Transcribe exactly everything in the data below from the line containing "(forall a, In a (dict_keys" down to the line containing "apply in_or_app. right.", both lines included and nothing further.

Input material:

────────────────

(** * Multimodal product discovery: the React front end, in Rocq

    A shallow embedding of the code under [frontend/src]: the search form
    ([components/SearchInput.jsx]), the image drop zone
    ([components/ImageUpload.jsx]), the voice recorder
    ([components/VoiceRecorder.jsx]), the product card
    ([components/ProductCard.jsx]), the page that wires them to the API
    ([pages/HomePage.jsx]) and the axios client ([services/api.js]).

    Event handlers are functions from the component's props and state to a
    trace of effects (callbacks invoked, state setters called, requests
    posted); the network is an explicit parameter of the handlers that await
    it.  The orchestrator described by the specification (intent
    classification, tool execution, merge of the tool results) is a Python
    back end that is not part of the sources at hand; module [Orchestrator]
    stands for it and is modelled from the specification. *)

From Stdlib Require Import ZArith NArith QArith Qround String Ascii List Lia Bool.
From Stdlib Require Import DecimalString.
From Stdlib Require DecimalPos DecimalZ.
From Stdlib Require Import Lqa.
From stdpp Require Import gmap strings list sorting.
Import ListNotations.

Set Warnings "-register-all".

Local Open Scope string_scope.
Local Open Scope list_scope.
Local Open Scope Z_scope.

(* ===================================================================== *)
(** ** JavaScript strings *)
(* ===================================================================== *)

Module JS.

────────────────

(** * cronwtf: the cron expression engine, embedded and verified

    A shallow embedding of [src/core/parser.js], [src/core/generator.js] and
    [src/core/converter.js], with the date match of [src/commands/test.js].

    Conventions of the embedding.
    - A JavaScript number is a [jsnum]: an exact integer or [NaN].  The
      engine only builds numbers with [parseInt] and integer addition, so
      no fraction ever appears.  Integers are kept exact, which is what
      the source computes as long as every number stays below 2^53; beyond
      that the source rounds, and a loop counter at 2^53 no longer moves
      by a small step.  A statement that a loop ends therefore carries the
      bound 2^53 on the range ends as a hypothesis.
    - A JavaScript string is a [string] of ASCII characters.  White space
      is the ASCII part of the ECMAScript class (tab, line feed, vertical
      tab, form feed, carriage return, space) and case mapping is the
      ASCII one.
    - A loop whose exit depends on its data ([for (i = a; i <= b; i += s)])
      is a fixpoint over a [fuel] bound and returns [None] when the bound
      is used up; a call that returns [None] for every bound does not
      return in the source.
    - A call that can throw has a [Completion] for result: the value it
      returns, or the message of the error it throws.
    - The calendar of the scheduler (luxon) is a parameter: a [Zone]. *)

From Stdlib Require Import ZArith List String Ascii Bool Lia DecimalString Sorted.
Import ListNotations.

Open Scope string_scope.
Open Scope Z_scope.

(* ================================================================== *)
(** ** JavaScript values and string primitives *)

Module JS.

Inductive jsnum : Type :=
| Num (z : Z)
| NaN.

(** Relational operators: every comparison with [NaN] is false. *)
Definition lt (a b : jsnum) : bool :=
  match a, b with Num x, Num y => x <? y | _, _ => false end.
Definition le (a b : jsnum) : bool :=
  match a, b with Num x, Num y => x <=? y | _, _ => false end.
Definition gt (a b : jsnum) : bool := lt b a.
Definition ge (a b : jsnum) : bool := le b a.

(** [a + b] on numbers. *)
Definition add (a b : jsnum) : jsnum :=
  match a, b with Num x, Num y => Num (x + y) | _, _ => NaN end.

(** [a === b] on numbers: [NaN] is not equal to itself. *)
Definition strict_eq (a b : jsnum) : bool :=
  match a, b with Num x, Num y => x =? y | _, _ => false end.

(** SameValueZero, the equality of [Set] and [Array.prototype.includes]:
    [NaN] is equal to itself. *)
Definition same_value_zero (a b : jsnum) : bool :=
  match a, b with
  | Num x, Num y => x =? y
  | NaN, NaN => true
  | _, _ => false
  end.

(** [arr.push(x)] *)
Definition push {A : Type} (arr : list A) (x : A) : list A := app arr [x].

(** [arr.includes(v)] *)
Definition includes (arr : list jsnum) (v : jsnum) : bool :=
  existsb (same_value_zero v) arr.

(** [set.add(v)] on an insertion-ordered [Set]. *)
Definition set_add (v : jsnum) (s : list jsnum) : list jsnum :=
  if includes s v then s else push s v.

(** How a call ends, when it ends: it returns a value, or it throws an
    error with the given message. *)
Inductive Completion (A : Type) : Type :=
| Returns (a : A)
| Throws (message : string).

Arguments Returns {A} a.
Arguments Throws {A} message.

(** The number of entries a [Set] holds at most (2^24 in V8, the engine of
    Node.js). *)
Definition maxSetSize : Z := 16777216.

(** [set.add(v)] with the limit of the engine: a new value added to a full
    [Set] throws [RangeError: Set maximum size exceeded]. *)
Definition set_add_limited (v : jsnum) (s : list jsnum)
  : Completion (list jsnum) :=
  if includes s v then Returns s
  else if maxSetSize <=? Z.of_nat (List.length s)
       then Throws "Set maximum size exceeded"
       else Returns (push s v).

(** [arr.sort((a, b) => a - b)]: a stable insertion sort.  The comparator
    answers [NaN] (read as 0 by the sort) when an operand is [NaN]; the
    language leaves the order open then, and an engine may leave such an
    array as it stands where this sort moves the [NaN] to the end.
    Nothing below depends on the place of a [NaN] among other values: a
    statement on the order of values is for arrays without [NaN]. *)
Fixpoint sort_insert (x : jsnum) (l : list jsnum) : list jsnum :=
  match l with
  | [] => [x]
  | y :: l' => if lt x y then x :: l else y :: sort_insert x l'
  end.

────────────────

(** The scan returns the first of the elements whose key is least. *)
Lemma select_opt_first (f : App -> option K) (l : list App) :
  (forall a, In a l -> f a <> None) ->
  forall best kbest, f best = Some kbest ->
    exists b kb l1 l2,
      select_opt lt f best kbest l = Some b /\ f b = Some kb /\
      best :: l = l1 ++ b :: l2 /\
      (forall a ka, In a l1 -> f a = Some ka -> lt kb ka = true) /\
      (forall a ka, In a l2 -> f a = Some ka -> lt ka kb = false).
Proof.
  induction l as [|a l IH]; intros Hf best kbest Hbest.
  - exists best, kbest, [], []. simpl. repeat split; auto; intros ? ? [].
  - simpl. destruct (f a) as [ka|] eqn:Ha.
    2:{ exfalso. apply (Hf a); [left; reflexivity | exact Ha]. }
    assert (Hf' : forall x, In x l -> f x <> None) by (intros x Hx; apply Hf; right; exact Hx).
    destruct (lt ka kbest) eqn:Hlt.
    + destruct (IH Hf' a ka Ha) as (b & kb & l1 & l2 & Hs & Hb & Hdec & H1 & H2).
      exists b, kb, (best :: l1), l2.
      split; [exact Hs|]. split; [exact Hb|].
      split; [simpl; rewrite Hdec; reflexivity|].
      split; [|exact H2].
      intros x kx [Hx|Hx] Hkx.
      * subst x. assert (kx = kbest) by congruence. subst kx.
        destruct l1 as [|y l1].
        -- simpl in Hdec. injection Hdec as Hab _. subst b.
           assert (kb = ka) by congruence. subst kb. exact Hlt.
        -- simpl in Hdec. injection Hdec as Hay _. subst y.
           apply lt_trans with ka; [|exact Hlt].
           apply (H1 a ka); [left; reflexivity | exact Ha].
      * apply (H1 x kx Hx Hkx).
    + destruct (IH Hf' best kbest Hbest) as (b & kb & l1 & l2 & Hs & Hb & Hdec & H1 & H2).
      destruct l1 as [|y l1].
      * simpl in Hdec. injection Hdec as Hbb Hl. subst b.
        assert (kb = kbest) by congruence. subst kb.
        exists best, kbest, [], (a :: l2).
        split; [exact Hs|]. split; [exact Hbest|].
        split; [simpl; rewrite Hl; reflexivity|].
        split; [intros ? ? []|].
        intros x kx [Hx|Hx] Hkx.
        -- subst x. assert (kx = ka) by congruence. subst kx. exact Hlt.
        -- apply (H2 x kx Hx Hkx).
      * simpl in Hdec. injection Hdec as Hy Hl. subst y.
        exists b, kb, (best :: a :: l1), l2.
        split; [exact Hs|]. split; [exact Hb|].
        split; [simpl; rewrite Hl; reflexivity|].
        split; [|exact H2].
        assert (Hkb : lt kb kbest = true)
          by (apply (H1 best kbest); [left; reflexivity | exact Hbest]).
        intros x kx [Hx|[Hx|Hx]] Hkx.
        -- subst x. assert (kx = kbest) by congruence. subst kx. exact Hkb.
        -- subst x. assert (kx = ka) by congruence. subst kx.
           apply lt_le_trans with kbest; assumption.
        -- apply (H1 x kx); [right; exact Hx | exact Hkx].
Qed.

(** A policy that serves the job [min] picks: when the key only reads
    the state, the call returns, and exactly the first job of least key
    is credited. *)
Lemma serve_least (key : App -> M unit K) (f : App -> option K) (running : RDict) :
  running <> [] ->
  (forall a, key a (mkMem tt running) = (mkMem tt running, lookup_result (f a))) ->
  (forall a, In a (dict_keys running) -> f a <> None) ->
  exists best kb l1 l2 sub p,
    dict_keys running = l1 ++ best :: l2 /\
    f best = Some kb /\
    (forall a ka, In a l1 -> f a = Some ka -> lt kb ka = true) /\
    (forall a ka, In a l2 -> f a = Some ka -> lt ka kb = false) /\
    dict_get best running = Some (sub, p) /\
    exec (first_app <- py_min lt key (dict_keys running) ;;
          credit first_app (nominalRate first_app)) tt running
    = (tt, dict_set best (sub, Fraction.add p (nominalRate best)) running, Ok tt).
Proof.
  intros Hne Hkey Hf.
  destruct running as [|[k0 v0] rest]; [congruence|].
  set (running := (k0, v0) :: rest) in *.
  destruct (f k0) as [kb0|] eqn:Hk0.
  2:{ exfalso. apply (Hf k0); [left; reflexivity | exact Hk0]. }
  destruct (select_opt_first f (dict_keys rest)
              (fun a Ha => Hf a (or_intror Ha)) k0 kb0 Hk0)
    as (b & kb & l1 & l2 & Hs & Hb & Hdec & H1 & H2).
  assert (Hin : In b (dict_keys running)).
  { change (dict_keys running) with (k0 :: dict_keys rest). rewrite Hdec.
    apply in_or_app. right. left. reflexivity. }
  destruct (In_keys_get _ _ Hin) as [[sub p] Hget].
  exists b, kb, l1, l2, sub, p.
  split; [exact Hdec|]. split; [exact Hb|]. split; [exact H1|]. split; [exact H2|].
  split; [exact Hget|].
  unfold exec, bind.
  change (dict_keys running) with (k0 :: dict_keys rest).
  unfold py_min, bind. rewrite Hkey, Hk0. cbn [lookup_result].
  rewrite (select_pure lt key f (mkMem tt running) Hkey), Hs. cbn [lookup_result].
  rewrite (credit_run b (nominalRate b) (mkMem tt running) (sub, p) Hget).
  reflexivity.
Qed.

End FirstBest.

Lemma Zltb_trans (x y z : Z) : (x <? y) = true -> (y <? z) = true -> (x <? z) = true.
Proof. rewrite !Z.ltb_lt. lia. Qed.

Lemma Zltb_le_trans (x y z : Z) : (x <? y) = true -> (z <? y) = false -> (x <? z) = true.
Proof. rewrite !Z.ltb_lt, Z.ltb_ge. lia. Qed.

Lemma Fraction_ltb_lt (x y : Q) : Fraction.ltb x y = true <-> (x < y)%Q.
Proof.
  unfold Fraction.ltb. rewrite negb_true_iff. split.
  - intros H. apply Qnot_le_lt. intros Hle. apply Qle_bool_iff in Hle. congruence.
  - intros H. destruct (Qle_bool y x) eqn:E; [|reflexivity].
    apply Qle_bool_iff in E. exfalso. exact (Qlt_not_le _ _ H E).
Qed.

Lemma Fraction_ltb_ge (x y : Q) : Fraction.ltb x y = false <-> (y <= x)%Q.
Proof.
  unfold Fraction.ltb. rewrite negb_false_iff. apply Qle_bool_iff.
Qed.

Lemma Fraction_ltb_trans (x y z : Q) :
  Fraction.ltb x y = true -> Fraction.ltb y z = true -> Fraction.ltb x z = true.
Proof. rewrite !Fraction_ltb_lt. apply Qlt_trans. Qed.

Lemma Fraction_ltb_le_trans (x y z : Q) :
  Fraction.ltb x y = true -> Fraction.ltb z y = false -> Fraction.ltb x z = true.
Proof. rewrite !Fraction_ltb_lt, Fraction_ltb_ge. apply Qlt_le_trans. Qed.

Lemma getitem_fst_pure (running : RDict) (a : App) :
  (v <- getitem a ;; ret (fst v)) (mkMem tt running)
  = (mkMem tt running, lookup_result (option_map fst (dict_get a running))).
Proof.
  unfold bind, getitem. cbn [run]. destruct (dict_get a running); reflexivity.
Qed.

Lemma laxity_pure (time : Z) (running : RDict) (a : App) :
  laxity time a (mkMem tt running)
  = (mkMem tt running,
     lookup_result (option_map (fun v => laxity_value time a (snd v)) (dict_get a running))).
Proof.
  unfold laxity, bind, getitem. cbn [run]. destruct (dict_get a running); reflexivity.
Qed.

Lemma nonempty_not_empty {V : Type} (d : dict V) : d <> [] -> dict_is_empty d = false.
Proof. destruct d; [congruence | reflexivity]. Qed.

────────────────

Answer box:
  (forall a, In a (dict_keys running) -> f a <> None) ->
  exists best kb l1 l2 sub p,
    dict_keys running = l1 ++ best :: l2 /\
    f best = Some kb /\
    (forall a ka, In a l1 -> f a = Some ka -> lt kb ka = true) /\
    (forall a ka, In a l2 -> f a = Some ka -> lt ka kb = false) /\
    dict_get best running = Some (sub, p) /\
    exec (first_app <- py_min lt key (dict_keys running) ;;
          credit first_app (nominalRate first_app)) tt running
    = (tt, dict_set best (sub, Fraction.add p (nominalRate best)) running, Ok tt).
Proof.
  intros Hne Hkey Hf.
  destruct running as [|[k0 v0] rest]; [congruence|].
  set (running := (k0, v0) :: rest) in *.
  destruct (f k0) as [kb0|] eqn:Hk0.
  2:{ exfalso. apply (Hf k0); [left; reflexivity | exact Hk0]. }
  destruct (select_opt_first f (dict_keys rest)
              (fun a Ha => Hf a (or_intror Ha)) k0 kb0 Hk0)
    as (b & kb & l1 & l2 & Hs & Hb & Hdec & H1 & H2).
  assert (Hin : In b (dict_keys running)).
  { change (dict_keys running) with (k0 :: dict_keys rest). rewrite Hdec.
    apply in_or_app. right. left. reflexivity. }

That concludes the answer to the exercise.